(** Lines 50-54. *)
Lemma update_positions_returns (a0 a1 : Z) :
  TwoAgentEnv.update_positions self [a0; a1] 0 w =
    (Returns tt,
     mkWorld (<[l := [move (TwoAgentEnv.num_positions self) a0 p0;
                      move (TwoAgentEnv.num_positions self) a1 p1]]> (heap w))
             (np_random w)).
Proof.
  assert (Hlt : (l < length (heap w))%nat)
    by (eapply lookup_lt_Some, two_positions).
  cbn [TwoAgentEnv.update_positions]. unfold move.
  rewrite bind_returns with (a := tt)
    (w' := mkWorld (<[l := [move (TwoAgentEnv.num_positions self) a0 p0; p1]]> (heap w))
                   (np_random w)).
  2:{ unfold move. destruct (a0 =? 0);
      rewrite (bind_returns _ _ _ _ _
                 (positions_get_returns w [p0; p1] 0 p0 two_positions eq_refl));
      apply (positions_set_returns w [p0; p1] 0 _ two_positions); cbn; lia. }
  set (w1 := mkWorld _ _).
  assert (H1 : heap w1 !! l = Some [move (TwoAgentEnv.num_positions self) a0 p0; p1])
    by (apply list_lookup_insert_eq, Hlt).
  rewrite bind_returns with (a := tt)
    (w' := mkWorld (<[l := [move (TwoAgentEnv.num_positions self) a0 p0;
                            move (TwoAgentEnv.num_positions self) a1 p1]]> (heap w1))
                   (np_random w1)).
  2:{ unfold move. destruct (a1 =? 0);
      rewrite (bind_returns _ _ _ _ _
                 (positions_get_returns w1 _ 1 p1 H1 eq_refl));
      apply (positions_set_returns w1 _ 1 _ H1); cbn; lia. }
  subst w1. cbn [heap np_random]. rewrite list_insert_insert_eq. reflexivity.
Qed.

===============

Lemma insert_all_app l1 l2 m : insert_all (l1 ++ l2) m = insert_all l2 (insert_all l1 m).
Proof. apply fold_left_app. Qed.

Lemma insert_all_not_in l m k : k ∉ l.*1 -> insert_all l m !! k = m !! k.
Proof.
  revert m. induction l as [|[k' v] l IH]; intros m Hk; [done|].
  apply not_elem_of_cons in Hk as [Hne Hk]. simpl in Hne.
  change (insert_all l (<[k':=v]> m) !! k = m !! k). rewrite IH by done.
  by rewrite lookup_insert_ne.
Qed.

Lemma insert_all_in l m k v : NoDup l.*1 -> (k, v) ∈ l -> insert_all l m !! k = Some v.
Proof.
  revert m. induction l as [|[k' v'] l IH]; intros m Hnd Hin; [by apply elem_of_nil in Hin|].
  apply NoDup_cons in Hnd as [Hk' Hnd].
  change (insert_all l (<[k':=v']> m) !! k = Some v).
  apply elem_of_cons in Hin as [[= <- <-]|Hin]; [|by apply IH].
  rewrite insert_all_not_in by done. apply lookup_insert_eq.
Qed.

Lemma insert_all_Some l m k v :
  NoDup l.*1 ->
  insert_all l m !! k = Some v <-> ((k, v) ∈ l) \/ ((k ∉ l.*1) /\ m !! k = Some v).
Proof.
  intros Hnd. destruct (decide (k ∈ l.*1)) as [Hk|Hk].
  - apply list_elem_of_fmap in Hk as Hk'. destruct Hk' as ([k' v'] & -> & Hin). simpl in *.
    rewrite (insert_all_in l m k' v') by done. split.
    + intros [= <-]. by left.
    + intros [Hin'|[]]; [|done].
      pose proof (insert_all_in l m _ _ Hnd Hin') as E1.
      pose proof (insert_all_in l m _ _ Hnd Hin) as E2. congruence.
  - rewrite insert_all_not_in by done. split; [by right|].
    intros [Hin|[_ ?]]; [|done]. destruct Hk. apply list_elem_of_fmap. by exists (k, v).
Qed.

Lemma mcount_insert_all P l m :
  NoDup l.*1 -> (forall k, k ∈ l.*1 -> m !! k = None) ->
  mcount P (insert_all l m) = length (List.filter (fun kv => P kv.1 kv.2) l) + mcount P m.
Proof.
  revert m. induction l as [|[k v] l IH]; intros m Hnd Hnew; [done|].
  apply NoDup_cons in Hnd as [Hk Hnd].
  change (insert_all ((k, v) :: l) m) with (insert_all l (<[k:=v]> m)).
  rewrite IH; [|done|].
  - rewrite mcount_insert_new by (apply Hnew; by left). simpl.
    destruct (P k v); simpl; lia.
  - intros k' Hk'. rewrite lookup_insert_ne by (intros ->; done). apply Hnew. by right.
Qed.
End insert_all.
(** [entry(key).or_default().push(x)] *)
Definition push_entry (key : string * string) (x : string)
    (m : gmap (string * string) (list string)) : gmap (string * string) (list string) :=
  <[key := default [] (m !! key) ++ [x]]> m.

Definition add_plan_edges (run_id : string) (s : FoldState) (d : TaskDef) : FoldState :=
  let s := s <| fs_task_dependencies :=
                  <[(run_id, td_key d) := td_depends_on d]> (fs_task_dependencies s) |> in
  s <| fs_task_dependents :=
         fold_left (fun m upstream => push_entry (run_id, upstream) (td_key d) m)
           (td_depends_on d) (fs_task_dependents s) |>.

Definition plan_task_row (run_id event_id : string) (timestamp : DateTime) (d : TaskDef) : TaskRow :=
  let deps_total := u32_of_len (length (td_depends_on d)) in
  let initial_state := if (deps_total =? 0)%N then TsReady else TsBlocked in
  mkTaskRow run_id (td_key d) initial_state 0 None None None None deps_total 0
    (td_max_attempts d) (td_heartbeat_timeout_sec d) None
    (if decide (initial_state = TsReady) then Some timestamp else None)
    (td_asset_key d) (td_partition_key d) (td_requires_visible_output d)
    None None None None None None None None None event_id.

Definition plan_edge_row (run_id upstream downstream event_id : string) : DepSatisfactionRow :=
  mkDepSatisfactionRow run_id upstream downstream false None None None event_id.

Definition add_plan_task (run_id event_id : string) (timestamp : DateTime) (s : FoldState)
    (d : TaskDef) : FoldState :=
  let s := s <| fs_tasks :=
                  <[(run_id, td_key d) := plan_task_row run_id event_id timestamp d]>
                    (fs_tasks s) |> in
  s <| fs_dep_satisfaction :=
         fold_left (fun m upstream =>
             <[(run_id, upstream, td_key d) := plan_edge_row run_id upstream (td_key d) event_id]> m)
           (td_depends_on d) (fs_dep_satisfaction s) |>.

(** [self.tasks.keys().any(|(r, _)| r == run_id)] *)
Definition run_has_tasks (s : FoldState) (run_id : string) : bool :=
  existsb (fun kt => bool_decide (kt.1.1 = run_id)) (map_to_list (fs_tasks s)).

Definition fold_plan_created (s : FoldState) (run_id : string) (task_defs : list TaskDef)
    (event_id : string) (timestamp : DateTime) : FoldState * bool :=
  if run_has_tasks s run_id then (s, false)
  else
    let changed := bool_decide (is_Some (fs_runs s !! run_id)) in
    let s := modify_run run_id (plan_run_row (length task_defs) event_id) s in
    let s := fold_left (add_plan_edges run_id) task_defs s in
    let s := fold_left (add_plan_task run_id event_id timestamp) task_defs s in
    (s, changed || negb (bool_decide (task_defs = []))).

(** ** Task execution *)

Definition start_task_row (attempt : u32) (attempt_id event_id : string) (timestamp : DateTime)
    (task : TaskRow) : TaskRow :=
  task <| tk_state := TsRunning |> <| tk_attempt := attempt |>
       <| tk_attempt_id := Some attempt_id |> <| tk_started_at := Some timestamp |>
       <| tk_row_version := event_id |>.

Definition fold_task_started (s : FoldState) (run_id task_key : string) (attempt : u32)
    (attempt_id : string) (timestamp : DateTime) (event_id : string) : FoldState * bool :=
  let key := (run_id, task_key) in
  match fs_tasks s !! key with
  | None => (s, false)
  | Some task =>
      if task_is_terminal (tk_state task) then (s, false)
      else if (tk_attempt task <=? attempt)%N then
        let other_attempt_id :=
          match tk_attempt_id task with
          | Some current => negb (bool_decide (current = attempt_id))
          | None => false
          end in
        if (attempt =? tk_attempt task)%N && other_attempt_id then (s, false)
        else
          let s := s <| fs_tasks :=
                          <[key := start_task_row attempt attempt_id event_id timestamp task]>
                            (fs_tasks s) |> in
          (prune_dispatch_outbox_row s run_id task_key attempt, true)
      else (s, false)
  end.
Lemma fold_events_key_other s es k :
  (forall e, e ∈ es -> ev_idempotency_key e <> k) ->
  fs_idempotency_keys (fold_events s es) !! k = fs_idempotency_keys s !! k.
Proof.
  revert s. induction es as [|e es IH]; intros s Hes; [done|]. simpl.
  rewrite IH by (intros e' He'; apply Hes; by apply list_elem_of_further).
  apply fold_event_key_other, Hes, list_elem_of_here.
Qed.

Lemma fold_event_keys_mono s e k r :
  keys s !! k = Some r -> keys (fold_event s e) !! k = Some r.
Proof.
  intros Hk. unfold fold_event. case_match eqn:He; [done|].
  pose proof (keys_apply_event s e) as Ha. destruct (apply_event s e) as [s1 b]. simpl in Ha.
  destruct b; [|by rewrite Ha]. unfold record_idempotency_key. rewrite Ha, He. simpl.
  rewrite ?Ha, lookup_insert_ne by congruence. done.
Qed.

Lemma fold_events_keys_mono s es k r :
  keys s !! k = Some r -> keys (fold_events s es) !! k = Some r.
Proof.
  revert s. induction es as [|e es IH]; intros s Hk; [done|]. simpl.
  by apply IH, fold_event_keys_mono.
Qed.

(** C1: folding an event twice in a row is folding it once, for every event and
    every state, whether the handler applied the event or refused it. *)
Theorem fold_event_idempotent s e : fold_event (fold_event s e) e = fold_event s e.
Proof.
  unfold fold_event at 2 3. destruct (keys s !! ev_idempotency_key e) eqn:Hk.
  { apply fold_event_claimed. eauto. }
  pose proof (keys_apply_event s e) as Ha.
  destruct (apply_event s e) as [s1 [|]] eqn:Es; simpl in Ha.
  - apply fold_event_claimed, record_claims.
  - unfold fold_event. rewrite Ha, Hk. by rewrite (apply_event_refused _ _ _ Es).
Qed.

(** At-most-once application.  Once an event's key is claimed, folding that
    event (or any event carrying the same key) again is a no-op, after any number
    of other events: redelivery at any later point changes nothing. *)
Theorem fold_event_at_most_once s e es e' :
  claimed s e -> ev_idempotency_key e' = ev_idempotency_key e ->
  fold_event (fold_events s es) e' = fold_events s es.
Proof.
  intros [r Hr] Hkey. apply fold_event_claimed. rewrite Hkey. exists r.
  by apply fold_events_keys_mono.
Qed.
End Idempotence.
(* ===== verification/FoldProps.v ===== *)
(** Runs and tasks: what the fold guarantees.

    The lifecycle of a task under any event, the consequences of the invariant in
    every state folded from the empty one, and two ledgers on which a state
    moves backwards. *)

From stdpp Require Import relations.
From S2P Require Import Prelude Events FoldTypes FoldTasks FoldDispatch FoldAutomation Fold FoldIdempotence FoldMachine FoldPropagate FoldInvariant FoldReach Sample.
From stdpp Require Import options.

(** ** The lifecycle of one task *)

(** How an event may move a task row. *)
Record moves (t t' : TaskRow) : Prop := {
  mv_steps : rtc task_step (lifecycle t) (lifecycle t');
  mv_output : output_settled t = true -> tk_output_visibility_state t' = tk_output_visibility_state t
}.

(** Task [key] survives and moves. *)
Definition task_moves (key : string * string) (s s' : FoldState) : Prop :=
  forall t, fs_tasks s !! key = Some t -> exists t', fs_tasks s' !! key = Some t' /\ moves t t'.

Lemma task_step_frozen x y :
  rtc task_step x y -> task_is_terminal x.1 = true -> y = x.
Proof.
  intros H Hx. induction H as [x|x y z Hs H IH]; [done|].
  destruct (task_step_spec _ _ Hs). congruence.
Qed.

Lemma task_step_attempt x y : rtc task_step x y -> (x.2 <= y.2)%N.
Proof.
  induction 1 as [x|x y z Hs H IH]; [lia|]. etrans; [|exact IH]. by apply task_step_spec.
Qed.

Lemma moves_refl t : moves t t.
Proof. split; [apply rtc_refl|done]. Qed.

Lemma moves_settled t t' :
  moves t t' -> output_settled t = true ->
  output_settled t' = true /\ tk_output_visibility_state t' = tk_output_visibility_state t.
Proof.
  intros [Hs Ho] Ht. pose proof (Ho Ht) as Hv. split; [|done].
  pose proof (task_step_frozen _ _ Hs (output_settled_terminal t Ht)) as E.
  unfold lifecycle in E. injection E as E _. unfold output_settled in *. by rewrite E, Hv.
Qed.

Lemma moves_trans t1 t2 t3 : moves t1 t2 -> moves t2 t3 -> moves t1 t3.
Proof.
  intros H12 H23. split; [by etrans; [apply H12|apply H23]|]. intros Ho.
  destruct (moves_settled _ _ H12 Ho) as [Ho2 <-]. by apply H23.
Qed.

===============

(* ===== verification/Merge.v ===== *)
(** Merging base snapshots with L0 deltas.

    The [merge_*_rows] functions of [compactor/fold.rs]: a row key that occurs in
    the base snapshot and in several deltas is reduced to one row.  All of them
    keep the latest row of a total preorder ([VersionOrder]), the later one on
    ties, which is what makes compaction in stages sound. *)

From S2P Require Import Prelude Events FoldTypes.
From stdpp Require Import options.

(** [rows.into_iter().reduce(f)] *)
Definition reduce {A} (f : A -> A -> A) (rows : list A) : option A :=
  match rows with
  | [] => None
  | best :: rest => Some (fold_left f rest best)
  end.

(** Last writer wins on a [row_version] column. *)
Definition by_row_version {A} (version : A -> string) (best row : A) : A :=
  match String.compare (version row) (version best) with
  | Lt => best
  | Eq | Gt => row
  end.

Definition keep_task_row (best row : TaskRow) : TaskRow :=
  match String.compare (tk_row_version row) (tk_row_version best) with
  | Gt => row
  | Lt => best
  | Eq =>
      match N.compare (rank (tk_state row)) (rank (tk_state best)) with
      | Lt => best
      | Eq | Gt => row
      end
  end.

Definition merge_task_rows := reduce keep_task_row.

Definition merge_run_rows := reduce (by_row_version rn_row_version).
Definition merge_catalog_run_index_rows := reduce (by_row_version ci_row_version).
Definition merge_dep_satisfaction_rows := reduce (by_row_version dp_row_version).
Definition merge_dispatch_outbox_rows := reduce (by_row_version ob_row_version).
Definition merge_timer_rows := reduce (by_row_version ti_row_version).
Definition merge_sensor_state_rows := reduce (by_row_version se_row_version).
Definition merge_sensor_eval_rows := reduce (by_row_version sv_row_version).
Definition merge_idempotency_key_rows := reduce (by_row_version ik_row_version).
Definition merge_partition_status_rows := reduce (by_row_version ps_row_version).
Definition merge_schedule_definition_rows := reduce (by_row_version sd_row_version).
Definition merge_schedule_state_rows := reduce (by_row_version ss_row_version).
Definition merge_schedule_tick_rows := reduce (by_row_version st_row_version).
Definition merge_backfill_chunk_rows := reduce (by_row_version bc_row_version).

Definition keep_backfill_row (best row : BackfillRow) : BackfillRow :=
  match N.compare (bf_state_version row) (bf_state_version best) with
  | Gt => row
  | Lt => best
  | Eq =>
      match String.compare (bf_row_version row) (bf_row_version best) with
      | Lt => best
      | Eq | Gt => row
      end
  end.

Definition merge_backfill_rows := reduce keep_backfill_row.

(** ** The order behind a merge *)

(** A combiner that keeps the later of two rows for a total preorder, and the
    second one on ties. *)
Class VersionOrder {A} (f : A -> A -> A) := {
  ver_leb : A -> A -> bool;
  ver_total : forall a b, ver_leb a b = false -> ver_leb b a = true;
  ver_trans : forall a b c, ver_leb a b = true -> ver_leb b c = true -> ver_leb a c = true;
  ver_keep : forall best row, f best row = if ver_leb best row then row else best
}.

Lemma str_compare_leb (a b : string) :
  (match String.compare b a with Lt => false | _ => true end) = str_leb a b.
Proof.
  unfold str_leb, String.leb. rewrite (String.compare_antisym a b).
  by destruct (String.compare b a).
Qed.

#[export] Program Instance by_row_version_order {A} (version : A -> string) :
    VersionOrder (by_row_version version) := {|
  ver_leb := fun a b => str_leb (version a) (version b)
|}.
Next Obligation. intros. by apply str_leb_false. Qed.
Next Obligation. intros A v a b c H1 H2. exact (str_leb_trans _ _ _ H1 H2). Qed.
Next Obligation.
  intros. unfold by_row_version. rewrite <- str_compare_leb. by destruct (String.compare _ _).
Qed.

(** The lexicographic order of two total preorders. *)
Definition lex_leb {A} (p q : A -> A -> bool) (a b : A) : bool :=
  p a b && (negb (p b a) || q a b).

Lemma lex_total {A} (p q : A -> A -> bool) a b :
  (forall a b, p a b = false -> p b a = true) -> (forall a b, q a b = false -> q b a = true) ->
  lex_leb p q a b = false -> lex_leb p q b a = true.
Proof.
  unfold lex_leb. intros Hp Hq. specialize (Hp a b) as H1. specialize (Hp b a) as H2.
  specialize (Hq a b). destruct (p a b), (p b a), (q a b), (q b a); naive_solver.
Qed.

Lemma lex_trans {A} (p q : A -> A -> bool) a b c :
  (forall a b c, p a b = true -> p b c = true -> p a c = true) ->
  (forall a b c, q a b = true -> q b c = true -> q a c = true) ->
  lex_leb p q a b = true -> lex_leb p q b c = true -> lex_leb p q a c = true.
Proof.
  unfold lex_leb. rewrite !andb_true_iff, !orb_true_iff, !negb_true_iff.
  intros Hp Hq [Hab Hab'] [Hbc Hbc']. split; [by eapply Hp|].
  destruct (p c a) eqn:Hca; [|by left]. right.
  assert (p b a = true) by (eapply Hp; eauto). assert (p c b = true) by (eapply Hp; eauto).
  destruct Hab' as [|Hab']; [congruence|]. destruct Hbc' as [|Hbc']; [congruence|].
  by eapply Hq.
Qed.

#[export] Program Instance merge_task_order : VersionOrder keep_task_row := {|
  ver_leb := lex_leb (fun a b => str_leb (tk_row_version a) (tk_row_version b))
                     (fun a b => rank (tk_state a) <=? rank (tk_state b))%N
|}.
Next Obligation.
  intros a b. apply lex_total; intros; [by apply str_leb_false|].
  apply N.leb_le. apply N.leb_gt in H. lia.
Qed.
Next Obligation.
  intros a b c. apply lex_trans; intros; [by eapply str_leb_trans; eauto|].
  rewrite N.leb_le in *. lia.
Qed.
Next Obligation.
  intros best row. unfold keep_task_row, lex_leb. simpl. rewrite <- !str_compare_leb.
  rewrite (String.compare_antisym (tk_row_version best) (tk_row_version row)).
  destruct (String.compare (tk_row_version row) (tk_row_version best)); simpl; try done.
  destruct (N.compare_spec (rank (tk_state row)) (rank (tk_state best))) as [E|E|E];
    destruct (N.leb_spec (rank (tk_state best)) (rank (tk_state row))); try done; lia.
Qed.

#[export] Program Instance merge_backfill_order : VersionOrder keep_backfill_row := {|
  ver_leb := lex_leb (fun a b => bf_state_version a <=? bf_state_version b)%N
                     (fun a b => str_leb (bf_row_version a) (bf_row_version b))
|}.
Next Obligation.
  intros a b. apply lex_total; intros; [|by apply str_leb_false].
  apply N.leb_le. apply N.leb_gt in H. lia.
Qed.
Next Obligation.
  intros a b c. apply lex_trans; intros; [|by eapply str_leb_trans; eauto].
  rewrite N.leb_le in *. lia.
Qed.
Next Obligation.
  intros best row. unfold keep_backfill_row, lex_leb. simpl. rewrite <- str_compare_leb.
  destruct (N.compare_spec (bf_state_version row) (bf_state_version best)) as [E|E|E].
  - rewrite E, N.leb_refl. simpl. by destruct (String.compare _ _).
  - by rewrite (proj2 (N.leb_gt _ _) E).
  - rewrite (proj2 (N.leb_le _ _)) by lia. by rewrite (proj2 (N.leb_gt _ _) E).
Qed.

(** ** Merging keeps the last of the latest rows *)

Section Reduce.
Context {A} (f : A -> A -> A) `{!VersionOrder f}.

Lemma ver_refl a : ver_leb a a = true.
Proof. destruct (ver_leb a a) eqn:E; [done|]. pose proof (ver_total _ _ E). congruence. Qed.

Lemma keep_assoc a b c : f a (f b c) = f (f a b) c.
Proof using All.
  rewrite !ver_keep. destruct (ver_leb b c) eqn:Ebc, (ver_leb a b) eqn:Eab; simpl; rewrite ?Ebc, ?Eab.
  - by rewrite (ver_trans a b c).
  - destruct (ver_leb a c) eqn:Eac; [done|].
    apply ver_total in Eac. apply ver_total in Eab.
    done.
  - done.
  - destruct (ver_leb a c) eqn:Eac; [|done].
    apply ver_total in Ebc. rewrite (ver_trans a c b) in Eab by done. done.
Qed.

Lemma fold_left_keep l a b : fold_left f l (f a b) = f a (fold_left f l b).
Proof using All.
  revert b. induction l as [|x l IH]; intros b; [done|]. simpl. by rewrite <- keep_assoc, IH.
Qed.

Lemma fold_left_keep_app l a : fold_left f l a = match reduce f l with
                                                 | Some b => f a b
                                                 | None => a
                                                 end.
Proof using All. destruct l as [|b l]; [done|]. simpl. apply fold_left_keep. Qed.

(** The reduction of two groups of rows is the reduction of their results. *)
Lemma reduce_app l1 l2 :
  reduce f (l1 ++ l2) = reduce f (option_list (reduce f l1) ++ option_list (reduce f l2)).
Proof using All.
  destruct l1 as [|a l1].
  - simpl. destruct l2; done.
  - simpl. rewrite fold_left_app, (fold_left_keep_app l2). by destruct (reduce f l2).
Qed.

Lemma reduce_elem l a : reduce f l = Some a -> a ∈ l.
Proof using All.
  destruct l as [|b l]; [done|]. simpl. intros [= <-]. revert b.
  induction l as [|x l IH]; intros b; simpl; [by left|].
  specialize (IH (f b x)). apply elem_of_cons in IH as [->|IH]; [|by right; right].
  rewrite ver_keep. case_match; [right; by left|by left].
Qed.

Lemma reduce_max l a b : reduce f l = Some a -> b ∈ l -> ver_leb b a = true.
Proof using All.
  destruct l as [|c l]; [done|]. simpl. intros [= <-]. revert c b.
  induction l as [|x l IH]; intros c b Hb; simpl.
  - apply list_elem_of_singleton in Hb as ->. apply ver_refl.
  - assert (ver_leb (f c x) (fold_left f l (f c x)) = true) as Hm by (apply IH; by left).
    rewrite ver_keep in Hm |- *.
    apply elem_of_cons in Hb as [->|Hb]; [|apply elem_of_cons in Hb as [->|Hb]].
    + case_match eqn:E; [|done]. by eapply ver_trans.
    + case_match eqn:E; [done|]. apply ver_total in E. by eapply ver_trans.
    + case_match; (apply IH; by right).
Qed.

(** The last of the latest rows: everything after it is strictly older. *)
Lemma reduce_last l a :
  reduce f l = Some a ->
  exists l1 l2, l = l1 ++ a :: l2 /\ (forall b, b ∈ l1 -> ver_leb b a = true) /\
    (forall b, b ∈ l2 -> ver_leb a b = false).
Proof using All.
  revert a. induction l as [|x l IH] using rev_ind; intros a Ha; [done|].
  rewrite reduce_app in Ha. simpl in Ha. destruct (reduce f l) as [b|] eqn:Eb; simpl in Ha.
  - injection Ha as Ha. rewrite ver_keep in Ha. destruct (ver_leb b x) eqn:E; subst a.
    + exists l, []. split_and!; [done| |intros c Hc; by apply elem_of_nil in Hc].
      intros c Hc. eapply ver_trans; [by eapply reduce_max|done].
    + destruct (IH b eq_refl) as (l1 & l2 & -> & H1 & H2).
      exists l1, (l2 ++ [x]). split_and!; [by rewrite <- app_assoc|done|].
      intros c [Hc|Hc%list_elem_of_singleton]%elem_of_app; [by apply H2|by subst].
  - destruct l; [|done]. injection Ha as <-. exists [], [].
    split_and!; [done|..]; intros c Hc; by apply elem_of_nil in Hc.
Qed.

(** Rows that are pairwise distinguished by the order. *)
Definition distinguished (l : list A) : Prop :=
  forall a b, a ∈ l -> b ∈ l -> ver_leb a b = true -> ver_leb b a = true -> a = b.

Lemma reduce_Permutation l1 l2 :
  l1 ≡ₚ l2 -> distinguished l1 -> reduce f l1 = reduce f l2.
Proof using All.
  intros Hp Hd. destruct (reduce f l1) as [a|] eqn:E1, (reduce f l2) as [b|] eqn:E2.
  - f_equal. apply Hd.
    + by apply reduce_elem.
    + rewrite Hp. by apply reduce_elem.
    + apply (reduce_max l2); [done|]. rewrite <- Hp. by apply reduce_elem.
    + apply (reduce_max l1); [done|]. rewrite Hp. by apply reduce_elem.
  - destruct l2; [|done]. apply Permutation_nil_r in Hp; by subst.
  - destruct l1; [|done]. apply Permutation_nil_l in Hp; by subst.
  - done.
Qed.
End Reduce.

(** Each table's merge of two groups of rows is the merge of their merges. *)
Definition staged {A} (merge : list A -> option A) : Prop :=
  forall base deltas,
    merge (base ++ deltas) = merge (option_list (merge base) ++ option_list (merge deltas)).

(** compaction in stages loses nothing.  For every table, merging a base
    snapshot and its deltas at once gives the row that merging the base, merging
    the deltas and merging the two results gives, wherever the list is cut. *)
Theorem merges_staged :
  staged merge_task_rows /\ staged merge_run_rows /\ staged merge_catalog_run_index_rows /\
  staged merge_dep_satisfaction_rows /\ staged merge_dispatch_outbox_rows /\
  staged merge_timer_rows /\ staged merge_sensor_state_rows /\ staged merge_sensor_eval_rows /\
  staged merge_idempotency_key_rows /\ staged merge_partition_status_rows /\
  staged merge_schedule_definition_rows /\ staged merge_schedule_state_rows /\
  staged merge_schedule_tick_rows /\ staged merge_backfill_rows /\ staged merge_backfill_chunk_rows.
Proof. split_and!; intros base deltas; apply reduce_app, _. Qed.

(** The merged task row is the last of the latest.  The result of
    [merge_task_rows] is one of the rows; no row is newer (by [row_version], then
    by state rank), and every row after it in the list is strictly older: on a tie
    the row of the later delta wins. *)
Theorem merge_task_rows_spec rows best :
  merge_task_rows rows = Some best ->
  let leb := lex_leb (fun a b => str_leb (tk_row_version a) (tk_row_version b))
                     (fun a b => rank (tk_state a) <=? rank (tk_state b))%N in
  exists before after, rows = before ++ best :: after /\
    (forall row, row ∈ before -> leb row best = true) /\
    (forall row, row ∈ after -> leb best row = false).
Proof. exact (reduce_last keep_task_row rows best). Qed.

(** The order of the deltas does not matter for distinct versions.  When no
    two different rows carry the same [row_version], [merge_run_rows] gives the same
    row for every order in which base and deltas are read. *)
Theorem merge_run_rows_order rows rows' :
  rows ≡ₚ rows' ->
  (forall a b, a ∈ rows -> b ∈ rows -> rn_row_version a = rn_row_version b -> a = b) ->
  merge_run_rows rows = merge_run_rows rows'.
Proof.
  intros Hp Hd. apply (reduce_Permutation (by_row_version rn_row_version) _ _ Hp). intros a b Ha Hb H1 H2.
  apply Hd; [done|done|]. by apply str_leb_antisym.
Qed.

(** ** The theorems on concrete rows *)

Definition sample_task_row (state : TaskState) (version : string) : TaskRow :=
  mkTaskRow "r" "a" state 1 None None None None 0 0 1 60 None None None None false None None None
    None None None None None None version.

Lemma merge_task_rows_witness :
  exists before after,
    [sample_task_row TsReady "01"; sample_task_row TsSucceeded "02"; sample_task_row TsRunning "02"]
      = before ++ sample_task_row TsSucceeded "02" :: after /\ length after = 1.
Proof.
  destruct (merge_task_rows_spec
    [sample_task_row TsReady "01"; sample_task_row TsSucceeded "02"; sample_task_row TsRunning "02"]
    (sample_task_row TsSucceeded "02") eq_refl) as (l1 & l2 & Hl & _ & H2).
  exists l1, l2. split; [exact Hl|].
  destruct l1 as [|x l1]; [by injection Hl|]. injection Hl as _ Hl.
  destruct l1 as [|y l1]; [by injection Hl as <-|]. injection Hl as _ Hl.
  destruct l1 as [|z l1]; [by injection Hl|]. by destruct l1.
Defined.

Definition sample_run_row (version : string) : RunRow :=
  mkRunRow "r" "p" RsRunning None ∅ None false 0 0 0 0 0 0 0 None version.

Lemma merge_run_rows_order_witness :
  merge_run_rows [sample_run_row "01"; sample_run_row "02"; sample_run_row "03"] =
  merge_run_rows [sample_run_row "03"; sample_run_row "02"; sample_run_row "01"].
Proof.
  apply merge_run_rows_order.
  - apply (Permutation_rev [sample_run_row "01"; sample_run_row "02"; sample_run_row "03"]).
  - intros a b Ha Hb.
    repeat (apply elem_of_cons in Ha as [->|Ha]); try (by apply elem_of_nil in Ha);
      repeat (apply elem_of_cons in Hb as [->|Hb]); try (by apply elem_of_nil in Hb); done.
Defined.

===============

### What to work on
Give an exact copy of the lines above from the line with "Definition merge_dispatch_outbox_rows := reduce" up to and including the line with "Definition merge_idempotency_key_rows := reduce", and leave everything else out.

### Reply to the exercise
Definition merge_dispatch_outbox_rows := reduce (by_row_version ob_row_version).
Definition merge_timer_rows := reduce (by_row_version ti_row_version).
Definition merge_sensor_state_rows := reduce (by_row_version se_row_version).
Definition merge_sensor_eval_rows := reduce (by_row_version sv_row_version).
Definition merge_idempotency_key_rows := reduce (by_row_version ik_row_version).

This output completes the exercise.